Task item:
Return every line below exactly, leaving nothing out.

Listed entries:

(** * Music-Recommender: the CSV-to-Parquet ingestion step

    A shallow embedding of [src/Ingestion.py] and [main.py].  The module
    constants, [create_spark_session], [csv_to_parquet], [convert_all],
    [load_parquet] and [run_pipeline] are embedded as programs of a small
    state-and-exception monad over a world made of the process environment,
    the process-wide Spark session, a file store and the sequence of calls
    issued to the runtime.  What PySpark does when a plan is evaluated is
    not code of this repository: it is an [Engine] the programs are
    parametric in, with two instances following PySpark's documentation:
    [Spark.engine], the CSV reader, and [SparkFiles.engine], which also
    reads columnar datasets back. *)

From Stdlib Require Import String Ascii List ZArith Lia.
From stdpp Require Import base option gmap strings list fin_maps pretty.
Import ListNotations.

Open Scope string_scope.
Open Scope list_scope.

(** ** Text helpers *)

Module Text.

(** The empty text, the double-quote character and the line feed. *)
Definition empty : string := EmptyString.
Definition dquote : string := String (ascii_of_nat 34) EmptyString.
Definition newline : string := String (ascii_of_nat 10) EmptyString.

(** Python's [s * n] on strings. *)
Fixpoint repeat_text (s : string) (n : nat) : string :=
  match n with
  | O => empty
  | S k => s ++ repeat_text s k
  end.

Definition is_space (c : ascii) : bool :=
  match nat_of_ascii c with
  | 9 | 10 | 11 | 12 | 13 | 32 => true
  | _ => false
  end.

Definition rev_text (acc : list ascii) : string :=
  string_of_list_ascii (rev acc).

(** Cut a text at every occurrence of [sep]; always one piece more than
    there are separators. *)
Fixpoint split_go (sep : ascii) (s : string) (acc : list ascii) : list string :=
  match s with
  | EmptyString => [rev_text acc]
  | String c rest =>
      if Ascii.eqb c sep then rev_text acc :: split_go sep rest []
      else split_go sep rest (c :: acc)
  end.
Lemma step_file_broken (c' : text) (kept : nat) (und : option text)
      (later : option write_failure) :
  update_content c' = Some c' ->
  step_file (broken_file c' kept und later) = broken_file c' kept und later.
Proof.
  intros E. unfold step_file, broken_file. cbn [f_read f_write].
  destruct und as [d|]; [reflexivity|].
  rewrite (update_content_prefix c' kept E), text_eqb_refl. reflexivity.
Qed.

Lemma step_file_idem (f : file) : step_file (step_file f) = step_file f.
Proof.
  unfold step_file at 2.
  destruct (f_read f) as [c|e] eqn:Er;
    [|unfold step_file; now rewrite Er].
  destruct (update_content c) as [c'|] eqn:Eu;
    [|unfold step_file; now rewrite Er, Eu].
  destruct (negb (text_eqb c' c)) eqn:En;
    [|unfold step_file; now rewrite Er, Eu, En].
  pose proof (update_content_idem c c' Eu) as Efix.
  destruct (f_write f) as [[e|e kept und later]|] eqn:Ew.
  - unfold step_file. now rewrite Er, Eu, En, Ew.
  - rewrite (step_file_broken c' kept und later Efix).
    unfold step_file. now rewrite Er, Eu, En, Ew.
  - rewrite (step_file_written c' Efix).
    unfold step_file. now rewrite Er, Eu, En, Ew.
Qed.

Lemma mem_In (q : text) (ps : list text) : mem q ps = true <-> In q ps.
Proof.
  unfold mem. rewrite existsb_exists. split.
  - intros (x & Hx & E). apply text_eqb_eq in E. now subst.
  - intros H. exists q. split; [assumption|apply text_eqb_refl].
Qed.

(** What a run leaves in a file depends on that file alone, and on whether
    the run visits it. *)
Lemma process_all_fs (ps : list text) (m : filesystem) (q : text) :
  fst (process_all ps m) q = if mem q ps then step_file (m q) else m q.
Proof.
  revert m; induction ps as [|p ps IH]; intros m; [reflexivity|].
  cbn [process_all fst]. rewrite IH, process_fs.
  unfold mem. cbn [existsb]. fold (mem q ps).
  destruct (text_eqb q p) eqn:E; cbn [orb].
  - apply text_eqb_eq in E. subst q.
    destruct (mem p ps); [apply step_file_idem|reflexivity].
  - reflexivity.
Qed.

Lemma raises_events (p : text) (m : filesystem) (e : text) :
  raises (m p) = Some e ->
  snd (process p m) = [OpenRead p; Printed (error_line p e)]
  \/ snd (process p m)
     = [OpenRead p; OpenWrite p; Printed (error_line p e)].
Proof.
  unfold raises, process.
  destruct (f_read (m p)) as [c|e0].
  - destruct (update_content c) as [c'|].
    + destruct (negb (text_eqb c' c)); [|discriminate].
      destruct (f_write (m p)) as [[e1|e1 kept und later]|];
        cbn [option_map failure_message]; [| |discriminate];
        intros [= <-]; now right.
    + intros [= <-]. now left.
  - intros [= <-]. now left.
Qed.

(** ** Events and paths *)

Lemma process_events_path (p : text) (m : filesystem) (e : event) (q : text) :
  In e (snd (process p m)) -> event_path e = Some q -> q = p.
Proof.
  unfold process.
  destruct (f_read (m p)) as [c|e0].
  - destruct (update_content c) as [c'|].
    + destruct (negb (text_eqb c' c)).
      * destruct (f_write (m p)) as [[e1|e1 kept und later]|]; cbn [snd In];
          intros [<-|[<-|[<-|[]]]]; cbn [event_path]; congruence.
      * cbn [snd In]. intros [<-|[]]. cbn [event_path]. congruence.
    + cbn [snd In]. intros [<-|[<-|[]]]; cbn [event_path]; congruence.
  - cbn [snd In]. intros [<-|[<-|[]]]; cbn [event_path]; congruence.
Qed.

Lemma process_opens (p : text) (m : filesystem) :
  In (OpenRead p) (snd (process p m)).
Proof.
  unfold process.
  destruct (f_read (m p)) as [c|e0]; [|now left].
  destruct (update_content c) as [c'|]; [|now left].
  destruct (negb (text_eqb c' c)); [|now left].
  destruct (f_write (m p)) as [[e1|e1 kept und later]|]; now left.
Qed.

Lemma process_all_events_path (ps : list text) (m : filesystem) (e : event) (q : text) :
  In e (snd (process_all ps m)) -> event_path e = Some q -> In q ps.
Proof.
  revert m; induction ps as [|p ps IH]; intros m; [intros []|].
  cbn [process_all snd]. intros H Hq. apply in_app_or in H as [H|H].
  - left. symmetry. now apply (process_events_path p m e q).
  - right. now apply (IH _ H).
Qed.

Lemma process_all_opens (ps : list text) (m : filesystem) (p : text) :
  In p ps -> In (OpenRead p) (snd (process_all ps m)).
Proof.
  revert m; induction ps as [|p0 ps IH]; intros m; [intros []|].
  cbn [process_all snd]. intros [->|H]; apply in_or_app.
  - left. apply process_opens.
  - right. now apply IH.
Qed.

Result:
(** * Music-Recommender: the CSV-to-Parquet ingestion step

    A shallow embedding of [src/Ingestion.py] and [main.py].  The module
    constants, [create_spark_session], [csv_to_parquet], [convert_all],
    [load_parquet] and [run_pipeline] are embedded as programs of a small
    state-and-exception monad over a world made of the process environment,
    the process-wide Spark session, a file store and the sequence of calls
    issued to the runtime.  What PySpark does when a plan is evaluated is
    not code of this repository: it is an [Engine] the programs are
    parametric in, with two instances following PySpark's documentation:
    [Spark.engine], the CSV reader, and [SparkFiles.engine], which also
    reads columnar datasets back. *)

From Stdlib Require Import String Ascii List ZArith Lia.
From stdpp Require Import base option gmap strings list fin_maps pretty.
Import ListNotations.

Open Scope string_scope.
Open Scope list_scope.

(** ** Text helpers *)

Module Text.

(** The empty text, the double-quote character and the line feed. *)
Definition empty : string := EmptyString.
Definition dquote : string := String (ascii_of_nat 34) EmptyString.
Definition newline : string := String (ascii_of_nat 10) EmptyString.

(** Python's [s * n] on strings. *)
Fixpoint repeat_text (s : string) (n : nat) : string :=
  match n with
  | O => empty
  | S k => s ++ repeat_text s k
  end.

Definition is_space (c : ascii) : bool :=
  match nat_of_ascii c with
  | 9 | 10 | 11 | 12 | 13 | 32 => true
  | _ => false
  end.

Definition rev_text (acc : list ascii) : string :=
  string_of_list_ascii (rev acc).

(** Cut a text at every occurrence of [sep]; always one piece more than
    there are separators. *)
Fixpoint split_go (sep : ascii) (s : string) (acc : list ascii) : list string :=
  match s with
  | EmptyString => [rev_text acc]
  | String c rest =>
      if Ascii.eqb c sep then rev_text acc :: split_go sep rest []
      else split_go sep rest (c :: acc)
  end.
Lemma step_file_broken (c' : text) (kept : nat) (und : option text)
      (later : option write_failure) :
  update_content c' = Some c' ->
  step_file (broken_file c' kept und later) = broken_file c' kept und later.
Proof.
  intros E. unfold step_file, broken_file. cbn [f_read f_write].
  destruct und as [d|]; [reflexivity|].
  rewrite (update_content_prefix c' kept E), text_eqb_refl. reflexivity.
Qed.

Lemma step_file_idem (f : file) : step_file (step_file f) = step_file f.
Proof.
  unfold step_file at 2.
  destruct (f_read f) as [c|e] eqn:Er;
    [|unfold step_file; now rewrite Er].
  destruct (update_content c) as [c'|] eqn:Eu;
    [|unfold step_file; now rewrite Er, Eu].
  destruct (negb (text_eqb c' c)) eqn:En;
    [|unfold step_file; now rewrite Er, Eu, En].
  pose proof (update_content_idem c c' Eu) as Efix.
  destruct (f_write f) as [[e|e kept und later]|] eqn:Ew.
  - unfold step_file. now rewrite Er, Eu, En, Ew.
  - rewrite (step_file_broken c' kept und later Efix).
    unfold step_file. now rewrite Er, Eu, En, Ew.
  - rewrite (step_file_written c' Efix).
    unfold step_file. now rewrite Er, Eu, En, Ew.
Qed.

Lemma mem_In (q : text) (ps : list text) : mem q ps = true <-> In q ps.
Proof.
  unfold mem. rewrite existsb_exists. split.
  - intros (x & Hx & E). apply text_eqb_eq in E. now subst.
  - intros H. exists q. split; [assumption|apply text_eqb_refl].
Qed.

(** What a run leaves in a file depends on that file alone, and on whether
    the run visits it. *)
Lemma process_all_fs (ps : list text) (m : filesystem) (q : text) :
  fst (process_all ps m) q = if mem q ps then step_file (m q) else m q.
Proof.
  revert m; induction ps as [|p ps IH]; intros m; [reflexivity|].
  cbn [process_all fst]. rewrite IH, process_fs.
  unfold mem. cbn [existsb]. fold (mem q ps).
  destruct (text_eqb q p) eqn:E; cbn [orb].
  - apply text_eqb_eq in E. subst q.
    destruct (mem p ps); [apply step_file_idem|reflexivity].
  - reflexivity.
Qed.

Lemma raises_events (p : text) (m : filesystem) (e : text) :
  raises (m p) = Some e ->
  snd (process p m) = [OpenRead p; Printed (error_line p e)]
  \/ snd (process p m)
     = [OpenRead p; OpenWrite p; Printed (error_line p e)].
Proof.
  unfold raises, process.
  destruct (f_read (m p)) as [c|e0].
  - destruct (update_content c) as [c'|].
    + destruct (negb (text_eqb c' c)); [|discriminate].
      destruct (f_write (m p)) as [[e1|e1 kept und later]|];
        cbn [option_map failure_message]; [| |discriminate];
        intros [= <-]; now right.
    + intros [= <-]. now left.
  - intros [= <-]. now left.
Qed.

(** ** Events and paths *)

Lemma process_events_path (p : text) (m : filesystem) (e : event) (q : text) :
  In e (snd (process p m)) -> event_path e = Some q -> q = p.
Proof.
  unfold process.
  destruct (f_read (m p)) as [c|e0].
  - destruct (update_content c) as [c'|].
    + destruct (negb (text_eqb c' c)).
      * destruct (f_write (m p)) as [[e1|e1 kept und later]|]; cbn [snd In];
          intros [<-|[<-|[<-|[]]]]; cbn [event_path]; congruence.
      * cbn [snd In]. intros [<-|[]]. cbn [event_path]. congruence.
    + cbn [snd In]. intros [<-|[<-|[]]]; cbn [event_path]; congruence.
  - cbn [snd In]. intros [<-|[<-|[]]]; cbn [event_path]; congruence.
Qed.

Lemma process_opens (p : text) (m : filesystem) :
  In (OpenRead p) (snd (process p m)).
Proof.
  unfold process.
  destruct (f_read (m p)) as [c|e0]; [|now left].
  destruct (update_content c) as [c'|]; [|now left].
  destruct (negb (text_eqb c' c)); [|now left].
  destruct (f_write (m p)) as [[e1|e1 kept und later]|]; now left.
Qed.

Lemma process_all_events_path (ps : list text) (m : filesystem) (e : event) (q : text) :
  In e (snd (process_all ps m)) -> event_path e = Some q -> In q ps.
Proof.
  revert m; induction ps as [|p ps IH]; intros m; [intros []|].
  cbn [process_all snd]. intros H Hq. apply in_app_or in H as [H|H].
  - left. symmetry. now apply (process_events_path p m e q).
  - right. now apply (IH _ H).
Qed.

Lemma process_all_opens (ps : list text) (m : filesystem) (p : text) :
  In p ps -> In (OpenRead p) (snd (process_all ps m)).
Proof.
  revert m; induction ps as [|p0 ps IH]; intros m; [intros []|].
  cbn [process_all snd]. intros [->|H]; apply in_or_app.
  - left. apply process_opens.
  - right. now apply IH.
Qed.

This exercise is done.